Dans la foulée du rapport du Comité Balladur, la révision de 2008 et à sa suite les textes pris pour son application ont desserré l’étau du parlementarisme rationalisé et consacré l’existence d’une opposition parlementaire à laquelle s’attache des droits spécifiques. La majorité, volontiers considérée jusque-là comme asservie, devient virtuellement co-gouvernante ou, tout au moins, le poids politique du groupe majoritaire face au gouvernement est-il théoriquement renforcé. Quant à l’opposition, souvent enfermée jusque-là dans un rôle stérile de critique systématique, elle se voit reconnaître des prérogatives en propre censées lui permettre d’assurer son rôle de contre-pouvoir.
Ce double rééquilibrage institutionnel aurait dû en toute logique emporter une double inflexion en pratique, dans les rapports entre gouvernement et groupe majoritaire d’une part, dans les rapports entre groupe majoritaire et groupes d’opposition d’autre part.

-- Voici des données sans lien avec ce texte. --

(** *** Basic facts on strings and on the monad *)

Lemma str_eqb_eq : forall a b, str_eqb a b = true <-> a = b.
Proof.
  induction a as [|x a IH]; destruct b as [|y b]; cbn; split; intro H;
    try reflexivity; try discriminate.
  - apply andb_true_iff in H. destruct H as [Hx Hab].
    apply N.eqb_eq in Hx. apply IH in Hab. congruence.
  - injection H as -> ->. rewrite N.eqb_refl. cbn. apply IH. reflexivity.
Qed.


Lemma str_eqb_neq : forall a b, str_eqb a b = false <-> a <> b.
Proof.
  intros a b. split.
  - intros H E. apply str_eqb_eq in E. congruence.
  - intro H. destruct (str_eqb a b) eqn:E; [|reflexivity].
    apply str_eqb_eq in E. contradiction.
Qed.

Lemma for_each_app :
  forall A B (body : B -> A -> result B) xs ys acc,
    for_each body (xs ++ ys) acc
    = (acc' <- for_each body xs acc ;; for_each body ys acc').
Proof.
  induction xs as [|x xs IH]; intros ys acc; cbn; [reflexivity|].
  destruct (body acc x); cbn; [apply IH | reflexivity].
Qed.

(** A loop whose body keeps an invariant and never raises ends normally,
    the invariant still holding. *)
Lemma for_each_invariant :
  forall A B (body : B -> A -> result B) (P : B -> Prop),
    (forall acc x, P acc -> exists acc', body acc x = Ok acc' /\ P acc') ->
    forall xs acc, P acc -> exists r, for_each body xs acc = Ok r /\ P r.
Proof.
  intros A B body P Hbody. induction xs as [|x xs IH]; intros acc Hacc; cbn.
  - exists acc. split; [reflexivity | assumption].
  - destruct (Hbody acc x Hacc) as (acc' & E & Hacc'). rewrite E. cbn.
    apply IH. assumption.
Qed.

Lemma index_last_snoc : forall A (xs : list A) x, index_last (xs ++ [x]) = Ok x.
Proof.
  intros. unfold index_last. rewrite rev_app_distr. reflexivity.
Qed.

(** *** Deduplication *)

Section Deduplication.

Variable U : ucd.

Lemma no_adjacent_repeat_snoc :
  forall xs k c,
    no_adjacent_repeat U (xs ++ [k]) -> lower U k <> lower U c ->
    no_adjacent_repeat U ((xs ++ [k]) ++ [c]).
Proof.
  induction xs as [|x xs IH]; intros k c Hxs Hkc.
  - cbn. auto.
  - destruct xs as [|y xs].
    + cbn in *. tauto.
    + cbn in Hxs. destruct Hxs as [Hxy Hrest].
      change (lower U x <> lower U y
              /\ no_adjacent_repeat U (((y :: xs) ++ [k]) ++ [c])).
      split; [assumption | apply IH; assumption].
Qed.

Lemma remove_duplicates_cons :
  forall c rest,
    remove_duplicates U (c :: rest) = for_each (keep_if_new U) rest [c].
Proof. reflexivity. Qed.

Lemma keep_if_new_snoc :
  forall xs k c,
    keep_if_new U (xs ++ [k]) c
    = Ok (if str_eqb (lower U c) (lower U k) then xs ++ [k]
          else (xs ++ [k]) ++ [c]).
Proof.
  intros. unfold keep_if_new. rewrite index_last_snoc. cbn.
  destruct (str_eqb (lower U c) (lower U k)); reflexivity.
Qed.

(** The loop keeps a non-empty list without adjacent repeats. *)
Lemma dedup_loop :
  forall rest xs k,
    no_adjacent_repeat U (xs ++ [k]) ->
    exists xs' k',
      for_each (keep_if_new U) rest (xs ++ [k]) = Ok (xs' ++ [k'])
      /\ no_adjacent_repeat U (xs' ++ [k']).
Proof.
  intros rest xs k H.
  destruct (for_each_invariant (keep_if_new U)
              (fun acc => exists xs' k',
                   acc = xs' ++ [k']
                   /\ no_adjacent_repeat U (xs' ++ [k']))) with
    (xs := rest) (acc := xs ++ [k]) as (r & E & xs' & k' & -> & Hr).
  - intros acc c (ys & j & -> & Hys). rewrite keep_if_new_snoc.
    destruct (str_eqb (lower U c) (lower U j)) eqn:Ecj.
    + eexists. split; [reflexivity|]. exists ys, j. auto.
    + eexists. split; [reflexivity|]. exists (ys ++ [j]), c.
      split; [reflexivity|]. apply no_adjacent_repeat_snoc; [assumption|].
      apply str_eqb_neq in Ecj. congruence.
  - exists xs, k. auto.
  - exists xs', k'. auto.
Qed.

Lemma remove_duplicates_nonempty :
  forall c rest,
    exists xs k,
      remove_duplicates U (c :: rest) = Ok (xs ++ [k])
      /\ no_adjacent_repeat U (xs ++ [k]).
Proof.
  intros. rewrite remove_duplicates_cons.
  apply (dedup_loop rest [] c). exact I.
Qed.

End Deduplication.

(** C4: [remove_duplicates] keeps the first caption; it drops a later caption
    exactly when that caption equals, up to case, the last caption kept so
    far (whatever was kept or dropped earlier); so the result has no two
    adjacent captions equal up to case, and A, B, A is kept in full when A and
    B differ up to case. *)
Theorem remove_duplicates_compares_with_last_kept : forall U,
  remove_duplicates U [] = Ok []
  /\ (forall c, remove_duplicates U [c] = Ok [c])
  /\ (forall captions c,
        captions <> [] ->
        exists kept last_kept,
          remove_duplicates U captions = Ok (kept ++ [last_kept])
          /\ remove_duplicates U (captions ++ [c])
             = Ok (if str_eqb (lower U c) (lower U last_kept)
                   then kept ++ [last_kept]
                   else (kept ++ [last_kept]) ++ [c]))
  /\ (forall captions,
        exists cleaned,
          remove_duplicates U captions = Ok cleaned
          /\ no_adjacent_repeat U cleaned)
  /\ (forall a b,
        lower U a <> lower U b ->
        remove_duplicates U [a; b; a] = Ok [a; b; a]).
Proof.
  intro U. split; [reflexivity|]. split; [reflexivity|].
  split; [|split].
  - intros [|c0 rest] c Hne; [contradiction|].
    destruct (remove_duplicates_nonempty U c0 rest) as (xs & k & E & _).
    exists xs, k. split; [assumption|].
    change ((c0 :: rest) ++ [c]) with (c0 :: (rest ++ [c])).
    rewrite remove_duplicates_cons in *. rewrite for_each_app, E. cbn.
    unfold keep_if_new. rewrite index_last_snoc. cbn.
    destruct (str_eqb (lower U c) (lower U k)); reflexivity.
  - intros [|c0 rest].
    + exists []. split; [reflexivity | exact I].
    + destruct (remove_duplicates_nonempty U c0 rest) as (xs & k & E & H).
      exists (xs ++ [k]). auto.
  - intros a b Hab. cbn.
    assert (Hba : str_eqb (lower U b) (lower U a) = false)
      by (apply str_eqb_neq; congruence).
    assert (Hab' : str_eqb (lower U a) (lower U b) = false)
      by (apply str_eqb_neq; assumption).
    unfold index_last. cbn. rewrite Hba. cbn. rewrite Hab'. reflexivity.
Qed.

1 . Les premiers sont dominés depuis 1962 par l’appel à la discipline derrière lequel se rangent les députés de la majorité qui, sauf exceptions, manifestent au gouvernement un soutien inconditionné. C’est la figure devenue classique sous la Ve République de la majorité instrumentalisée. Les parlementaires de la majorité ont invariablement imputé aux contraintes du parlementarisme rationalisé cet abaissement de leur rôle. Sous ce rapport, l’assouplissement du dispositif constitutionnel et la nouvelle organisation du travail parlementaire qui en est résulté annonçaient un rééquilibrage de la relation entre gouvernement et groupe majoritaire. D’aucuns ont même agité le spectre d’un retour à la IVe République, redoutant qu’un nouveau déséquilibre ne s’instaure, cette fois aux dépens du gouvernement, tant la réforme du travail parlementaire recèle, comme l’a souligné Pascal Jan à propos du nouvel article 42 de la Constitution, de « potentialités de déstabilisation de l’exécutif » (« Les débats des projets à partir du texte de la commission : disposition innovante... sous conditions ou risque d’un nouveau déséquilibre ? », Les Petites Affiches, 19 décembre 2008, n° 254, p. 68). À tout le moins, l’on s’est accordé à considérer que le gouvernement serait désormais contraint au dialogue et à la concertation. La majorité allait recouvrir une réelle influence, soit qu’elle légifère elle-même dans le cadre des séances d’initiative parlementaire, soit, dans le cas d’un projet de loi, qu’elle soit désormais à même de modifier le texte en commission. Bref, l’ère de la « coproduction » législative, pour parler comme l’ancien président du groupe majoritaire à l’Assemblée nationale, était venue. Et, de fait, les statistiques viendraient plutôt confirmer cette évolution attendue.
S’agissant d’abord des propositions de loi émanant du groupe majoritaire dans le nombre total de lois adoptées [hors celles autorisant la ratification ou l’approbation de conventions internationales], leur part a très sensiblement augmenté depuis l’entrée en vigueur de la révision. Pour la session 2007/2008, 20% des lois émanaient d’une initiative unique du groupe UMP de l’Assemblée nationale ou du Sénat, soit 11 propositions. Cette proportion passe à 28% pour la session 2009/2010, soit une progression de 40% et l’adoption de 16 propositions au total, et à 45% pour la dernière session, soit une nouvelle progression de 60% même si le nombre de propositions adoptées émanant d’une initiative unique du groupe majoritaire reste stable par rapport à la période 2009/2010 (18 propositions de lois au total dont 4 adoptées au cours de la session extraordinaire de juillet 2011).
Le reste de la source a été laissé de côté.